The biggest mining group in the world, BHP, has cited a number of factors for a slide in profits as it reports expected first-half losses for 2019. With ongoing trade disputes between the US and China listed as one of the major factors causing market disruption for vital metals and commodities, the future looks uncertain for even the biggest miners across the world.
Copper is one of the resources that has been hit hardest by a string of retaliatory tariff measures which have been shot back and forth between the US, a key ally of Australia where BHP has headquarters, and China, which is closest to some of its main trade routes.
Costs also rose thanks to disruptions to output worldwide, partially as a cause of the trade standoff, and also due to the resultant market hesitancy with some investors unwilling to commit over the long term while the picture remains unclear.
The performances of their biggest mines, which are in Australia and Chile, also ended up being one of the core reasons for losses. With BHP being one of the biggest companies so far to reveal their results, there may well be more bad news to follow as other mining companies show their hand.
Escondida in Chile is host to the biggest copper mine in the world, and a drop in the available quality of the ore they are able to extract means processing costs are ramping up, which is steadily eating into profits.
Since more ore is now needed to keep up with demand, this being combined with a drop in the price of copper worldwide, means BHP are in a tricky position as they try and salvage profits amid a weakening market outlook.
The latest results are taken from the six months up to the end of December 2018, where figures indicate an 8% drop, compared to figures from 2017, to $4.03billion. This was significantly off the estimates set by Vuma Financial, who predicted BHP would make $4.209billion in that period.
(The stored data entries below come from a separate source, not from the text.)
(** buddy.c: alloc_mem_block *)
Definition alloc_mem_block (max_pfn : Z) (garbage : Z -> Z) (bm : bytes) : outcome (blocks_t * bytes) :=
  '(_, bm) ← bitmap_alloc max_pfn (mem_block_pages max_pfn) bm;
  Ok (cleared_blocks max_pfn garbage, bm).

(** buddy.c: page_is_alloc *)
Definition page_is_alloc (bm : bytes) (pfn : Z) : outcome bool := bitmap_check bm pfn.

(** buddy.c: free_lists_init, the two inner scans *)
Definition skip_alloc (bm : bytes) (end_pfn pfn : Z) : outcome Z :=
  while_loop (S (span pfn end_pfn))
    (fun pfn => if pfn <? end_pfn then
                  used ← page_is_alloc bm pfn;
                  Ok (if used : bool then inl (pfn + 1) else inr pfn)
                else Ok (inr pfn)) pfn.

Definition count_free (bm : bytes) (end_pfn pfn : Z) : outcome (Z * Z) :=
  while_loop (S (span pfn end_pfn))
    (fun '(pfn, free_size) =>
       if pfn <? end_pfn then
         used ← page_is_alloc bm pfn;
         Ok (if used : bool then inr (pfn, free_size) else inl (pfn + 1, free_size + 1))
       else Ok (inr (pfn, free_size))) (pfn, 0).

(** buddy.c: free_lists_init, the loop over the orders, from [n - 1] down *)
Fixpoint best_order (n : nat) (current remaining : Z) : Z :=
  match n with
  | O => -1
  | S k =>
      let block_size := Z.shiftl 1 (Z.of_nat k) in
      if (block_size <=? remaining) && (Z.land current (block_size - 1) =? 0) then Z.of_nat k
      else best_order k current remaining
  end.

(** buddy.c: free_lists_init, cutting one run into blocks *)
Definition cut_region (zone_id current remaining : Z) (s : pmm) : outcome pmm :=
  while_loop (S (Z.to_nat remaining))
    (fun '(current, remaining, s) =>
       if 0 <? remaining then
         let best := best_order (Z.to_nat MAX_ORDER) current remaining in
         let best := if best <? 0 then 0 else best in
         let block_size := Z.shiftl 1 best in
         s ← add_free_lists current zone_id best s;
         Ok (inl (current + block_size, remaining - block_size, s))
       else Ok (inr s)) (current, remaining, s).

(** buddy.c: free_lists_init, the scan of one zone *)
Definition scan_zone (bm : bytes) (zone_id : Z) (s : pmm) : outcome pmm :=
  zone ← deref (zones s !! zone_id);
  while_loop (S (span (start_pfn zone) (end_pfn zone)))
    (fun '(pfn, s) =>
       if pfn <? end_pfn zone then
         pfn ← skip_alloc bm (end_pfn zone) pfn;
         if end_pfn zone <=? pfn then Ok (inr s)
         else
           '(next, free_size) ← count_free bm (end_pfn zone) pfn;
           s ← cut_region zone_id pfn free_size s;
           Ok (inl (next, s))
       else Ok (inr s)) (start_pfn zone, s).

(** buddy.c: free_lists_init *)
Definition free_lists_init (bm : bytes) (s : pmm) : outcome pmm :=
  for_up 3 ZONE_DMA (fun zone_id s => scan_zone bm zone_id s) s.

(** buddy.c: mem_block_init, what is stored in the descriptor of a used page *)
Definition used_desc (zone_id : Z) (b : mem_block_t) : mem_block_t :=
  with_zone (with_order (with_free (with_head b true) false) 0) zone_id.

(** buddy.c: mem_block_init, what is stored in descriptor [i] of a free block *)
Definition free_desc (order_id zone_id i : Z) (b : mem_block_t) : mem_block_t :=
  with_zone (with_order (with_free (with_head b (i =? 0)) true) order_id) zone_id.

(** buddy.c: mem_block_init, the used pages of one zone *)
Definition mark_used (bm : bytes) (s : pmm) (zone_id : Z) (m : blocks_t) : outcome blocks_t :=
  zone ← deref (zones s !! zone_id);
  for_up (span (start_pfn zone) (end_pfn zone)) (start_pfn zone)
    (fun pfn m =>
       used ← page_is_alloc bm pfn;
       if used : bool then upd_block m pfn (used_desc zone_id) else Ok m) m.

(** buddy.c: mem_block_init *)
Definition mem_block_init (bm : bytes) (s : pmm) : outcome pmm :=
  m ← for_up 3 ZONE_DMA (mark_used bm s) (blocks s);
  m ← for_up 3 ZONE_DMA
        (fun zone_id m =>
           for_up (Z.to_nat MAX_ORDER) 0
             (fun order_id m =>
                nodes ← deref (free_areas s !! (zone_id, order_id));
                for_each nodes
                  (fun pfn m => upd_pages m pfn (Z.shiftl 1 order_id) (free_desc order_id zone_id)) m) m) m;
  Ok (set_blocks s m).

(** The zones, lists and descriptors from a bitmap and a cleared array. *)
Definition build (max_pfn : Z) (bm : bytes) (m : blocks_t) (w : gmap Z Z) : outcome pmm :=
  s ← free_lists_init bm (Pmm max_pfn (zone_init_zones max_pfn) zone_init_lists m w);
  mem_block_init bm s.

(** buddy.c: pmm_init; the answer also holds the bitmap *)
Definition pmm_init (mmap : list MMapEnt) (mem : bytes) (garbage : Z -> Z) (b : boot_t) (w : gmap Z Z)
  : outcome (pmm * bytes) :=
  let max_pfn := calculate_max_pfn mmap in
  '(bm, b) ← alloc_bitmap_init mmap max_pfn mem b;
  '(m, bm) ← alloc_mem_block max_pfn garbage bm;
  s ← build max_pfn bm m w;
  Ok (s, bm).

(** ** The free lists after the scan *)

Section build.
Context (n mp : Z) (bm : bytes).
Hypothesis Hn : n < 2 ^ 29.
Hypothesis Hbm : bitmap_wf bm n.
Hypothesis Hbits : mp + 1 <= 8 * n.
Hypothesis Hmp : 4095 <= mp < 2 ^ 31.

(** The zones as [zone_init] sets them. *)
Definition zs (z : Z) : Z :=
  if z =? ZONE_DMA then 0 else if z =? ZONE_DMA32 then 4096 else if mp <? 1048576 then 0 else 1048576.
Definition ze (z : Z) : Z :=
  if z =? ZONE_DMA then 4096
  else if z =? ZONE_DMA32 then (if mp <? 1048576 then mp + 1 else 1048576)
  else if mp <? 1048576 then 0 else mp + 1.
These figures are classed as the underlying profits based only on one-time gains and losses, and the result has been described as ‘sloppy’ by David Lennox, one of the analysts at the Sydney consulting firm Fat Prophets.
Lennox said he was ‘disappointed with the growth across the board, and that they are forecasting flat productivity gains for this year.’
The productivity being forecast by BHP has not met up to reality, and has been one of the key reasons profit results are less than the original estimations, as they thought any losses would be offset by cost savings. However, with the situation of their copper mine in Chile, they have now set their productivity gains as zero, which had already been cut down once back in August to $1billion, from an original $2billion.
These constantly changing scenarios are hardly likely to settle jitters in the market, with many investors previously estimating that mining looked like one of the more stable sectors, particularly in Australia where it seemed as if they were on the path to greater self-sufficiency.
Higher costs for extracting their iron ore, at $14.51 a ton instead of the forecast $14, also mean CEO Andrew Mackenzie will have his work cut out trying to usher in a new phase of growth.
However, he was bullish about company prospects, as he said structural changes should ‘lift production, make us safer and reduce unit costs.’